Provided entries:
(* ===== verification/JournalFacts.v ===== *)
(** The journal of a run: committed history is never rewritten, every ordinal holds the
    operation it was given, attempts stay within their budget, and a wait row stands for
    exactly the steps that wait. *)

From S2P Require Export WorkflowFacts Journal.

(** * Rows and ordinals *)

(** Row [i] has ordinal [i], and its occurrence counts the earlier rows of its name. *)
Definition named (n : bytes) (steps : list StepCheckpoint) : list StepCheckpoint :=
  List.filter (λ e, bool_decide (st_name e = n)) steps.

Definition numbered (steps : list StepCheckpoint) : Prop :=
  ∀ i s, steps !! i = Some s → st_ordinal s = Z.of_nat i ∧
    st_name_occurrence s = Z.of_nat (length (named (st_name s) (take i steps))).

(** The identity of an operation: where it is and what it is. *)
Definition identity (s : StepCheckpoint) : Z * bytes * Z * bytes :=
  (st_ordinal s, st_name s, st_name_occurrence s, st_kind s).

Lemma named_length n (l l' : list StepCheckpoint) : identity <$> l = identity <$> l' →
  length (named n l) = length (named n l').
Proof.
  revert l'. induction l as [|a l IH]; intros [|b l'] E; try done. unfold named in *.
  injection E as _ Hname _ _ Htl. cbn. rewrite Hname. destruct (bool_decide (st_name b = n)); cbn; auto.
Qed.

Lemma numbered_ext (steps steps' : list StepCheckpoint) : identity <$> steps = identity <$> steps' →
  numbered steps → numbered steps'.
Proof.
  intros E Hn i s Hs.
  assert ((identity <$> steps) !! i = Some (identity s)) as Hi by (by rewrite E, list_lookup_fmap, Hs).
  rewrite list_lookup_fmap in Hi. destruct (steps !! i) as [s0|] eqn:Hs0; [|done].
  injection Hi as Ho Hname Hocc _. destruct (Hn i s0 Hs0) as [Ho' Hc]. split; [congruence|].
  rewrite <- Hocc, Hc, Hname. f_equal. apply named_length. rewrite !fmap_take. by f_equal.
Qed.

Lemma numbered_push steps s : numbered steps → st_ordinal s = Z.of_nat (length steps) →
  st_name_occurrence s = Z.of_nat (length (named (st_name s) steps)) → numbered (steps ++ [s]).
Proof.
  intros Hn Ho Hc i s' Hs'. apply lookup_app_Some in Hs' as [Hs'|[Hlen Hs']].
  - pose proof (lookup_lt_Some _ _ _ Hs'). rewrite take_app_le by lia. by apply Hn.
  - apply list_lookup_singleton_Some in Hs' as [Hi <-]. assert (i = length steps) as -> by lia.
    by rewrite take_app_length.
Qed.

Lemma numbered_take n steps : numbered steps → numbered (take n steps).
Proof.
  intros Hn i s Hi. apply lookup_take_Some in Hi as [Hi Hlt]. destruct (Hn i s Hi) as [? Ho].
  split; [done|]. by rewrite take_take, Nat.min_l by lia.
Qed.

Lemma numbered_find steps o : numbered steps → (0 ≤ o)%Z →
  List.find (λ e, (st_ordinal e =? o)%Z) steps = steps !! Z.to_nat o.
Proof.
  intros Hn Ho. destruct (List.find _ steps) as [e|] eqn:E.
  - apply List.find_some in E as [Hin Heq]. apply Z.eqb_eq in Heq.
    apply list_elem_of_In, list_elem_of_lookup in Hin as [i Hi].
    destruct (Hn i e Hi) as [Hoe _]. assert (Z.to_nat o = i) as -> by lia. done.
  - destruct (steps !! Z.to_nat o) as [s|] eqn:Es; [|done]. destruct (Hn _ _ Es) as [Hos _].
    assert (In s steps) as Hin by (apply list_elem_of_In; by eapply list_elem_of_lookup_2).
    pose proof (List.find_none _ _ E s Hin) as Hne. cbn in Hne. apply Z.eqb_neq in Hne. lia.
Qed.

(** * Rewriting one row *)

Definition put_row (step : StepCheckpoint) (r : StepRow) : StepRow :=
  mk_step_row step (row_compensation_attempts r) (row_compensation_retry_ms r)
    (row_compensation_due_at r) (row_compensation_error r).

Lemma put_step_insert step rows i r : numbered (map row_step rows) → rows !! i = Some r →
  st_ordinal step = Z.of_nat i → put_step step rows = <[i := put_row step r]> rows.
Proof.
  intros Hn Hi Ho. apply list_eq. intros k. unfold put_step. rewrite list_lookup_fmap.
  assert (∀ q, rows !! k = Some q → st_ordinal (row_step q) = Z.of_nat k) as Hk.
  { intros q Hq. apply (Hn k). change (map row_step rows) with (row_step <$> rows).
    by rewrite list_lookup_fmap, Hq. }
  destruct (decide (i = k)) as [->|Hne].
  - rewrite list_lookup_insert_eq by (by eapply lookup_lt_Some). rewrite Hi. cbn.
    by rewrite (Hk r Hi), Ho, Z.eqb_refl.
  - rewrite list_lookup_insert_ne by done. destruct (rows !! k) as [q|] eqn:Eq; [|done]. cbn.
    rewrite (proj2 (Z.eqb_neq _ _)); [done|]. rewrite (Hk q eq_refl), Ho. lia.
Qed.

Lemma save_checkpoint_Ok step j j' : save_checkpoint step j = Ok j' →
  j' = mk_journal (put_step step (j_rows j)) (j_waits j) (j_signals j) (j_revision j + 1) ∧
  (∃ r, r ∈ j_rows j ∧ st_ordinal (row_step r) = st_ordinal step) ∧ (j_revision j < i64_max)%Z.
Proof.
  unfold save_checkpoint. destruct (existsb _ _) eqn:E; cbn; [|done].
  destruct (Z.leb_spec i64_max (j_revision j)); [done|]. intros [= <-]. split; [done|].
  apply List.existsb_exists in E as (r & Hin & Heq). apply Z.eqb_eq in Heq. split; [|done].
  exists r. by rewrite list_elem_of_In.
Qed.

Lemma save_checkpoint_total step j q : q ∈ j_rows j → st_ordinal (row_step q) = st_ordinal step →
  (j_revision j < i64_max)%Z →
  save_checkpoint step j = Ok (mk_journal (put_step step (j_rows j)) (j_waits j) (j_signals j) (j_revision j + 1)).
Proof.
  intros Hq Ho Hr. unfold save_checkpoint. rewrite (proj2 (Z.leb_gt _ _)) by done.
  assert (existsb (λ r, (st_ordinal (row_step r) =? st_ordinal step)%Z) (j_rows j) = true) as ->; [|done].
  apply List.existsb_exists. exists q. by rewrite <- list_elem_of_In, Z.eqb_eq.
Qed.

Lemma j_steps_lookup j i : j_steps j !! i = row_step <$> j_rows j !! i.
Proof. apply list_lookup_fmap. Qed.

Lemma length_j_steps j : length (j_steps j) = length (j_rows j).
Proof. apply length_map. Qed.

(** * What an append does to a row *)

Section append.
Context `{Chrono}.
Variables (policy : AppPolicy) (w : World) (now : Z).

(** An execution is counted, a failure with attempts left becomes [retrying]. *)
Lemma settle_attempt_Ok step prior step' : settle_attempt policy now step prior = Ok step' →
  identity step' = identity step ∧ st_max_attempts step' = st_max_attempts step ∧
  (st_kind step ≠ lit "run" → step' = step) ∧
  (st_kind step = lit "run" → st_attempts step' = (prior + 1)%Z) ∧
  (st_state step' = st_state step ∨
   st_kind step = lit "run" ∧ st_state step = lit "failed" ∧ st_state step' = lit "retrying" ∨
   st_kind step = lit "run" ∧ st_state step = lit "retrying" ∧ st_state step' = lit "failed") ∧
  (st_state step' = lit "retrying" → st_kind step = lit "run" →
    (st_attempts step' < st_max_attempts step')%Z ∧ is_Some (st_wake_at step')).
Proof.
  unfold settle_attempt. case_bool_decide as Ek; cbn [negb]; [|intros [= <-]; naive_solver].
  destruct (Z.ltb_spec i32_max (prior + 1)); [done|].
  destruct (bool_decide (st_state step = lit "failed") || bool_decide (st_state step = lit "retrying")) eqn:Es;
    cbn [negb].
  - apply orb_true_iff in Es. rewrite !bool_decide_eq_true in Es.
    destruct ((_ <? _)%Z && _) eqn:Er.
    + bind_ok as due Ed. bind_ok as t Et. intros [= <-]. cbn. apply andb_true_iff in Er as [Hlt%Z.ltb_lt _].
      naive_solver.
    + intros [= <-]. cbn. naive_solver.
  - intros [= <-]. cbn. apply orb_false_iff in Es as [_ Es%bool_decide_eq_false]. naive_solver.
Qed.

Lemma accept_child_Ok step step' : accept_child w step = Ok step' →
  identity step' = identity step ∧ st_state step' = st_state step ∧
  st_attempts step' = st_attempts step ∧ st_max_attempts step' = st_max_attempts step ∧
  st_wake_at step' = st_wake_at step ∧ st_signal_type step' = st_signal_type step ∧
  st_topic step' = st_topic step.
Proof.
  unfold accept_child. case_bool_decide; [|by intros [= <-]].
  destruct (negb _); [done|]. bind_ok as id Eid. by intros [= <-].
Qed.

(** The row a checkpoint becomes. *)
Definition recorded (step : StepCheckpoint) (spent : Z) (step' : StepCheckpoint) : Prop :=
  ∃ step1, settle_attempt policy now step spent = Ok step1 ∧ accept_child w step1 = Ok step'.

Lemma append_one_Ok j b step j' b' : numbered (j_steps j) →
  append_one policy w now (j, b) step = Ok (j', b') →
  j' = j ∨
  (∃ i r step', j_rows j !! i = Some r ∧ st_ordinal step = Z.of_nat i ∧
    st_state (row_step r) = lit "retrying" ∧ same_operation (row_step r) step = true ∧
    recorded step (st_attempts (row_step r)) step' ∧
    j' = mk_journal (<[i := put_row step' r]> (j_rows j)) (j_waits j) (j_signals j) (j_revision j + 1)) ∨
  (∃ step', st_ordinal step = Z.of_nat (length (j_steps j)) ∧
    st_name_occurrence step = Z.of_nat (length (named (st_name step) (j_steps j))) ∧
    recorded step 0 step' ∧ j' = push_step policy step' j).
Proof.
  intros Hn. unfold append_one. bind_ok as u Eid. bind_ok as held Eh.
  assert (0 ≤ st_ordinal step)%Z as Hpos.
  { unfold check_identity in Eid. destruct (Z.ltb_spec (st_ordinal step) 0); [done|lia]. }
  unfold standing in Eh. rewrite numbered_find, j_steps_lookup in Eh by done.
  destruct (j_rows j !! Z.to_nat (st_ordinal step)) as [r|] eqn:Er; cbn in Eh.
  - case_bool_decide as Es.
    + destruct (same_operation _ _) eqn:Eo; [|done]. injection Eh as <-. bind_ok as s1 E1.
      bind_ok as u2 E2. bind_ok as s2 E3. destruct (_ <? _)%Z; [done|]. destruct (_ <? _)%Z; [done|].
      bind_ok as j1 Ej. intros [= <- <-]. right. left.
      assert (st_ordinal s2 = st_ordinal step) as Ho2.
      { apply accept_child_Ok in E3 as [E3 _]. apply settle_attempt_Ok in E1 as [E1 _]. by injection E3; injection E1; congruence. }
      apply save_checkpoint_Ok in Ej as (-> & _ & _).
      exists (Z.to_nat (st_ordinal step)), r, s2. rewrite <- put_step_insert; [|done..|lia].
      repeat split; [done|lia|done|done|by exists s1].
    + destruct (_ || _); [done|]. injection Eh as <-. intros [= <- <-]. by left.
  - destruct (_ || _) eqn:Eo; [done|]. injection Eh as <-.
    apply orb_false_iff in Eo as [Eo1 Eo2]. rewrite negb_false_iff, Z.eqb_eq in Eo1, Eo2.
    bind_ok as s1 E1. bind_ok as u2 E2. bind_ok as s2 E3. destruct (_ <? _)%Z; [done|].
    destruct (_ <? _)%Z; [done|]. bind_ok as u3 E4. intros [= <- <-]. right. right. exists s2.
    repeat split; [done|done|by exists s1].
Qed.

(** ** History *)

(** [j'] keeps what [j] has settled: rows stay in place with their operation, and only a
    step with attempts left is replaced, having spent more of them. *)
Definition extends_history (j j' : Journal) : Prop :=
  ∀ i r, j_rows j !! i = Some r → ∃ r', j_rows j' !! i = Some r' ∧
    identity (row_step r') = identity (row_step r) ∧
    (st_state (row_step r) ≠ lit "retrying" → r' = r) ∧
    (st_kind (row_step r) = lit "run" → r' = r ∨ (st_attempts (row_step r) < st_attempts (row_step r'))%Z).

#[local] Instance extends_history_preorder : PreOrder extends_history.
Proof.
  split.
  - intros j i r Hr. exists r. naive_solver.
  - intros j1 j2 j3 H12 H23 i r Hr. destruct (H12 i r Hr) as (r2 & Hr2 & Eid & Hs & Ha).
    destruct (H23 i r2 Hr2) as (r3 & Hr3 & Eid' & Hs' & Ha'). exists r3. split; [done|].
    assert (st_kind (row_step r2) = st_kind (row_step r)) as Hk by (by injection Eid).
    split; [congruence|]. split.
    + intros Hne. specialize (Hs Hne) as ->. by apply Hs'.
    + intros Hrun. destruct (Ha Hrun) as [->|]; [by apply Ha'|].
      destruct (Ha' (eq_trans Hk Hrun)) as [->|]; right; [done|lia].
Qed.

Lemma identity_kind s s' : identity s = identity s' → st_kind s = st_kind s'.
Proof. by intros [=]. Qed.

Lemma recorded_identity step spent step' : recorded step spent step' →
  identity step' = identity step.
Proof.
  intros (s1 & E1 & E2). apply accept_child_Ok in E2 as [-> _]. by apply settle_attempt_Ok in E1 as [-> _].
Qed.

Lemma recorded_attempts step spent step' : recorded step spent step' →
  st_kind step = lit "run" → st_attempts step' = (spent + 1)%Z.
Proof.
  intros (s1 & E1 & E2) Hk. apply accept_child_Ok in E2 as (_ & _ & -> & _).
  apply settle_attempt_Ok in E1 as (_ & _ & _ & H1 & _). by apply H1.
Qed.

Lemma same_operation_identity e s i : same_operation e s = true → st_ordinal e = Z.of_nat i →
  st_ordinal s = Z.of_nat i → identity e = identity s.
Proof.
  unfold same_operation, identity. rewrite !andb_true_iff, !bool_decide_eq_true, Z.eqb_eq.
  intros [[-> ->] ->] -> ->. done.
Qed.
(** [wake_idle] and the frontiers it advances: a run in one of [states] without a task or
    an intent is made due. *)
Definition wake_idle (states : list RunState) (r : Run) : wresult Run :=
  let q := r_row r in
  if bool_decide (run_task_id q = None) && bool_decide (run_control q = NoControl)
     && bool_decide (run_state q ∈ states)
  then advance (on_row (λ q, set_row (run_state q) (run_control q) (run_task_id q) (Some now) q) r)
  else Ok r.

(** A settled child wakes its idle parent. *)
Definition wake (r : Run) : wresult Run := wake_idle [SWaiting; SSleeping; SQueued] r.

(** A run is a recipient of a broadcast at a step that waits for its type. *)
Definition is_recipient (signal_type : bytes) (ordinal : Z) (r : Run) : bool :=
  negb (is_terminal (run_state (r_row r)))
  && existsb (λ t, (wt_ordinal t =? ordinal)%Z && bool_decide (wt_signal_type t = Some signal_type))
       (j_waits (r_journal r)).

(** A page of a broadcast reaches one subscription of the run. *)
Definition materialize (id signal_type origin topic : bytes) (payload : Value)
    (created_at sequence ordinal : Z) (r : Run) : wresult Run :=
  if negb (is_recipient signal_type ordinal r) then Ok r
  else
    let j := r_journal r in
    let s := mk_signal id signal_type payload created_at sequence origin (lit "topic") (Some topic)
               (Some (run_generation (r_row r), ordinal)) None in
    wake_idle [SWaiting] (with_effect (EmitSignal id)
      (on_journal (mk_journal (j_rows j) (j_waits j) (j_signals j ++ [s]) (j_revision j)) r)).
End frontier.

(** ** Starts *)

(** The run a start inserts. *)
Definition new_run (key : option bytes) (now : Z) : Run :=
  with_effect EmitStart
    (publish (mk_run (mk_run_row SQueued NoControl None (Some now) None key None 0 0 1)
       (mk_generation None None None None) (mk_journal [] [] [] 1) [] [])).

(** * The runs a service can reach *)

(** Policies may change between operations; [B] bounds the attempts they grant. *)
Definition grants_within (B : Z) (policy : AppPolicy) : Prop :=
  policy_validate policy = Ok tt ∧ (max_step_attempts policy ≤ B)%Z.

Description of the task: Filter the entries and copy each line with "states".

Exercise answer:
(** [wake_idle] and the frontiers it advances: a run in one of [states] without a task or
Definition wake_idle (states : list RunState) (r : Run) : wresult Run :=
     && bool_decide (run_state q ∈ states)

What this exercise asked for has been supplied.